The input

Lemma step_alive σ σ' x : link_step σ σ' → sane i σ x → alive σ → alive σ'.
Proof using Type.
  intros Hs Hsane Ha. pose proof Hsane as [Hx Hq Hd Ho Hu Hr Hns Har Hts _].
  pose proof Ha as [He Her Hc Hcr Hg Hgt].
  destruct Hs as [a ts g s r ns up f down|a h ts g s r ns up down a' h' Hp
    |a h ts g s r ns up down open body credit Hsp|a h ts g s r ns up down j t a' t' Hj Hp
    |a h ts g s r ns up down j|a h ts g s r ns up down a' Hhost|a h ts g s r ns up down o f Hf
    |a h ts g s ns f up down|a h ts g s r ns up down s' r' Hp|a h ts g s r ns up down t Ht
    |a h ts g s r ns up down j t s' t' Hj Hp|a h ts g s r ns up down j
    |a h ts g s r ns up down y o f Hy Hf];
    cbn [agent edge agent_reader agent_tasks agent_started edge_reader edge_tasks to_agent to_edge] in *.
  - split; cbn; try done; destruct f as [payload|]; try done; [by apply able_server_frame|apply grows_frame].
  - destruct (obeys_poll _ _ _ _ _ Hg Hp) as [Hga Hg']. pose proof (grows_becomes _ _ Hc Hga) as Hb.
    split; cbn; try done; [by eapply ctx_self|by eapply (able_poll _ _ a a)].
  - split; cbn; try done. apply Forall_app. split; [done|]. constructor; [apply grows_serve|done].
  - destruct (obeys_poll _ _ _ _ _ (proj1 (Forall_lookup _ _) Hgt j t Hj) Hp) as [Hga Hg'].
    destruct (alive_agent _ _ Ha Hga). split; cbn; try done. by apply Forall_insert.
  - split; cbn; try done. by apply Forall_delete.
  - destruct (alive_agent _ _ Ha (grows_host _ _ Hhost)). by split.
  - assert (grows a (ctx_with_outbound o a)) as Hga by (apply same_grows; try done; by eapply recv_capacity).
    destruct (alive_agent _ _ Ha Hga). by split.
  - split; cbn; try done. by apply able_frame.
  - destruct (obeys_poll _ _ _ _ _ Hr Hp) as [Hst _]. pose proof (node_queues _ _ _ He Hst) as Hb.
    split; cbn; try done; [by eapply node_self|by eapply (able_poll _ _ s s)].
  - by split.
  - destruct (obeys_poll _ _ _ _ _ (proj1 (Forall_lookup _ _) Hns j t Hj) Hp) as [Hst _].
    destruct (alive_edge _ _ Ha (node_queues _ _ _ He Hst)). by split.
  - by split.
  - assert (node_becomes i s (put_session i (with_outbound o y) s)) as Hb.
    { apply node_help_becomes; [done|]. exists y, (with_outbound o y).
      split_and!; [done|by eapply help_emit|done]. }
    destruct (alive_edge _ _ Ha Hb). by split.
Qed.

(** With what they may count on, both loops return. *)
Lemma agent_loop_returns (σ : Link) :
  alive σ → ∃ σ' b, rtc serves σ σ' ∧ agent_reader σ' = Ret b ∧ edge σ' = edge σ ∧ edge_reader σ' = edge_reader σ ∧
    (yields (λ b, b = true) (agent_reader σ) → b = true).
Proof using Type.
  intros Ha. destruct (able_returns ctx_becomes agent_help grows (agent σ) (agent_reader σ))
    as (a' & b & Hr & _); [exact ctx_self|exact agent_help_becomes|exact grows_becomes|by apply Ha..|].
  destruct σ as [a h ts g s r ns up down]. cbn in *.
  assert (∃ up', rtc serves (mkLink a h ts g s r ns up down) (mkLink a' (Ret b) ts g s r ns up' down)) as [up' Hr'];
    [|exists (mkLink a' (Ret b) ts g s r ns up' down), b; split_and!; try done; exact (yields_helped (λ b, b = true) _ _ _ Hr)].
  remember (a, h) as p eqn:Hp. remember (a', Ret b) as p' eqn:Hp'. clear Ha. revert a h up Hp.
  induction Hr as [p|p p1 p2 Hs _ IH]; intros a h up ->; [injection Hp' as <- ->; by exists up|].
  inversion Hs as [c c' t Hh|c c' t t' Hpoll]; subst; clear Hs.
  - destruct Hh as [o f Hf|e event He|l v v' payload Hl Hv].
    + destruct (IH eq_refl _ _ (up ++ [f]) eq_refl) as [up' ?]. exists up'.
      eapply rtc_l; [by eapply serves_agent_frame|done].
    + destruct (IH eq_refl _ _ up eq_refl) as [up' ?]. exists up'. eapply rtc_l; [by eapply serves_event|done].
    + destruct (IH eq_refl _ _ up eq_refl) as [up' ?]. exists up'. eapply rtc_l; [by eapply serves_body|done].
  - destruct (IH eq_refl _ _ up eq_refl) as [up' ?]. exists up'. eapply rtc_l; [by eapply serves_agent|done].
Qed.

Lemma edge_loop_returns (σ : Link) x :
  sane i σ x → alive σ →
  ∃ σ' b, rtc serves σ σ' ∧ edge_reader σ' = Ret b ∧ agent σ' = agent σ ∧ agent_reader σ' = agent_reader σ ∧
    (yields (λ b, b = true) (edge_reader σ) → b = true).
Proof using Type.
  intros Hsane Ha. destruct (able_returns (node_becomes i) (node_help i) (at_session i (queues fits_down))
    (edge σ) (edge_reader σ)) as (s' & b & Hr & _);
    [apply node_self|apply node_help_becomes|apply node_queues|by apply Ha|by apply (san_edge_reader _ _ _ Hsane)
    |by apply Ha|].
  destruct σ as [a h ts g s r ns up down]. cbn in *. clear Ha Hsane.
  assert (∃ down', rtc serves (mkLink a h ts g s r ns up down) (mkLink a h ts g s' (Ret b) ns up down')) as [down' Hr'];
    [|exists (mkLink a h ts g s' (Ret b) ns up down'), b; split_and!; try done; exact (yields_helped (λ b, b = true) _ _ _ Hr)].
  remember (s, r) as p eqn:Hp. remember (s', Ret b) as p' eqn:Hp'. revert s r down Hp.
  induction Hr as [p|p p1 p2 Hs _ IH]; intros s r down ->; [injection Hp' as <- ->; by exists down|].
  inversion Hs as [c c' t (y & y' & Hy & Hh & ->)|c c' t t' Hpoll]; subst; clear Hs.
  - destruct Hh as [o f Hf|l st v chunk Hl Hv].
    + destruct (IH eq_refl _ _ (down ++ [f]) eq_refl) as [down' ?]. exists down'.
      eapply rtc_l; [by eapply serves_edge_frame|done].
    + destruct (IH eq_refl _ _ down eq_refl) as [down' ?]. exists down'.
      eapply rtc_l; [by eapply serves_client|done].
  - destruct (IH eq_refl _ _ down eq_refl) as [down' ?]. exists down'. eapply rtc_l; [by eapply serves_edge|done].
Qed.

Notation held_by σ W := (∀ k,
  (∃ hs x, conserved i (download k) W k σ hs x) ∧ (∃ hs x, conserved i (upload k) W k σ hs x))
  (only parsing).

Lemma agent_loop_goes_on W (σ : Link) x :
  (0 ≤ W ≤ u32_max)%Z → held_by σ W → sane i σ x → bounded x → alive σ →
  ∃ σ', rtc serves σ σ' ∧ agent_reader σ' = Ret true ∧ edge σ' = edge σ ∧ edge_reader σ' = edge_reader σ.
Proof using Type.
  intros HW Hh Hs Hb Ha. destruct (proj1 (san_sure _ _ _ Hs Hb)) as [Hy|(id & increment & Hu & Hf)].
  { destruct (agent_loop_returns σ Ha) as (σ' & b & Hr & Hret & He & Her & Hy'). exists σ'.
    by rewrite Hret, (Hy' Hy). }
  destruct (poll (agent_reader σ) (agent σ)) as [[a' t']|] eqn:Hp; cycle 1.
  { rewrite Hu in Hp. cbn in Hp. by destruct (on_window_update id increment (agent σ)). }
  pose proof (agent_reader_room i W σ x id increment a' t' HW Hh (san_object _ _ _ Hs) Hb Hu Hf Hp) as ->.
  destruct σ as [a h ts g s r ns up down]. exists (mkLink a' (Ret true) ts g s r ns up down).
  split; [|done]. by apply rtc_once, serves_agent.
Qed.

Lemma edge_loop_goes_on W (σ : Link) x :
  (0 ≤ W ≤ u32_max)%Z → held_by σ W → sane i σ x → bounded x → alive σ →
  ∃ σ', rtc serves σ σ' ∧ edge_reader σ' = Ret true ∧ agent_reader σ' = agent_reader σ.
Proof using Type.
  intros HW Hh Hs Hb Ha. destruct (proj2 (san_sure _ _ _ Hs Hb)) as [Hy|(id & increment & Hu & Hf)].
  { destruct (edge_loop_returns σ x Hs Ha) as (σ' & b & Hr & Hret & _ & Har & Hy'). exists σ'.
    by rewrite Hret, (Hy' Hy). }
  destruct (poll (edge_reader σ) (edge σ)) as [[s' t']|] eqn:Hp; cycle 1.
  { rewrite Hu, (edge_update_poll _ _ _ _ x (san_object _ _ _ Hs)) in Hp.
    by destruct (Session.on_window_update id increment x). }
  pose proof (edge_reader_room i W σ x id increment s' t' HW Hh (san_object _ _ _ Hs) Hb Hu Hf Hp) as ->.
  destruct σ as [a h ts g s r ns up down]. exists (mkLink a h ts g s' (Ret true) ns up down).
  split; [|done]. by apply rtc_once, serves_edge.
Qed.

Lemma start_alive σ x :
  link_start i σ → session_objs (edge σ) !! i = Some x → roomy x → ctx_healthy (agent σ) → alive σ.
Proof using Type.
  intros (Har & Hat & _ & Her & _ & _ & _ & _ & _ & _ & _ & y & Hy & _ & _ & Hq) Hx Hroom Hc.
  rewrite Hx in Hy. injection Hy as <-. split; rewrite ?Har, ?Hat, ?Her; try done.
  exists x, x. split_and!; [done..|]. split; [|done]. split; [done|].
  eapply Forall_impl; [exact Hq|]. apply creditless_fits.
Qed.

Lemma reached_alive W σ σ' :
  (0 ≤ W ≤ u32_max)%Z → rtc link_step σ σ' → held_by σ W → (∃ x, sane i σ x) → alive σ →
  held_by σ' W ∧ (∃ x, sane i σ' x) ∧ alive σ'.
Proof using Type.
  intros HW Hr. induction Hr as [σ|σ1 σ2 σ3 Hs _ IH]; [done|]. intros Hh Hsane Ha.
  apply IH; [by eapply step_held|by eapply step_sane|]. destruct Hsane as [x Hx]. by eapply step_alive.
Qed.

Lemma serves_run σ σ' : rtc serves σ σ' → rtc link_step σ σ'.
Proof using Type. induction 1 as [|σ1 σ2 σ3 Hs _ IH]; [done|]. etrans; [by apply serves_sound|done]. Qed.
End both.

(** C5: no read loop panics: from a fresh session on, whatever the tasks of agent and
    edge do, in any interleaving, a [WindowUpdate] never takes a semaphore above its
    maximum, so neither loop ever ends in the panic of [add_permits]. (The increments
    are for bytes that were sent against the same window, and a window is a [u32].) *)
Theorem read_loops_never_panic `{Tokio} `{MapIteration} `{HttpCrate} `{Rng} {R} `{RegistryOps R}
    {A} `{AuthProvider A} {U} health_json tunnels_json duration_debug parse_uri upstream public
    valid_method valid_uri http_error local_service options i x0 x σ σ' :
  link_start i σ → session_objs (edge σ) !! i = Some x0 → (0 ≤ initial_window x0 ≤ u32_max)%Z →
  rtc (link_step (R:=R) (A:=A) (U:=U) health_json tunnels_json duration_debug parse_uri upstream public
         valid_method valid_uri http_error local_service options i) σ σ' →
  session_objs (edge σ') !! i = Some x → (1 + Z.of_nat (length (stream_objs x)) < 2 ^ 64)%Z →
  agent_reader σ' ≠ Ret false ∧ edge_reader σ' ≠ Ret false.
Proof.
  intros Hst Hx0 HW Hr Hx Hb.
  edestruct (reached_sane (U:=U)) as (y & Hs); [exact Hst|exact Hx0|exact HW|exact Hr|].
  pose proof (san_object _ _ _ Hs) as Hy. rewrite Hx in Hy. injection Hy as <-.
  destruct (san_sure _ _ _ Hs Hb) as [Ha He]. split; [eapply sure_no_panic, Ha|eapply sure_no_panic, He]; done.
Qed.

Task instructions
Search the preceding listing for the word "Hret" and pull out every line that holds it.

Response
  { destruct (agent_loop_returns σ Ha) as (σ' & b & Hr & Hret & He & Her & Hy'). exists σ'.
    by rewrite Hret, (Hy' Hy). }
  { destruct (edge_loop_returns σ x Hs Ha) as (σ' & b & Hr & Hret & _ & Har & Hy'). exists σ'.
    by rewrite Hret, (Hy' Hy). }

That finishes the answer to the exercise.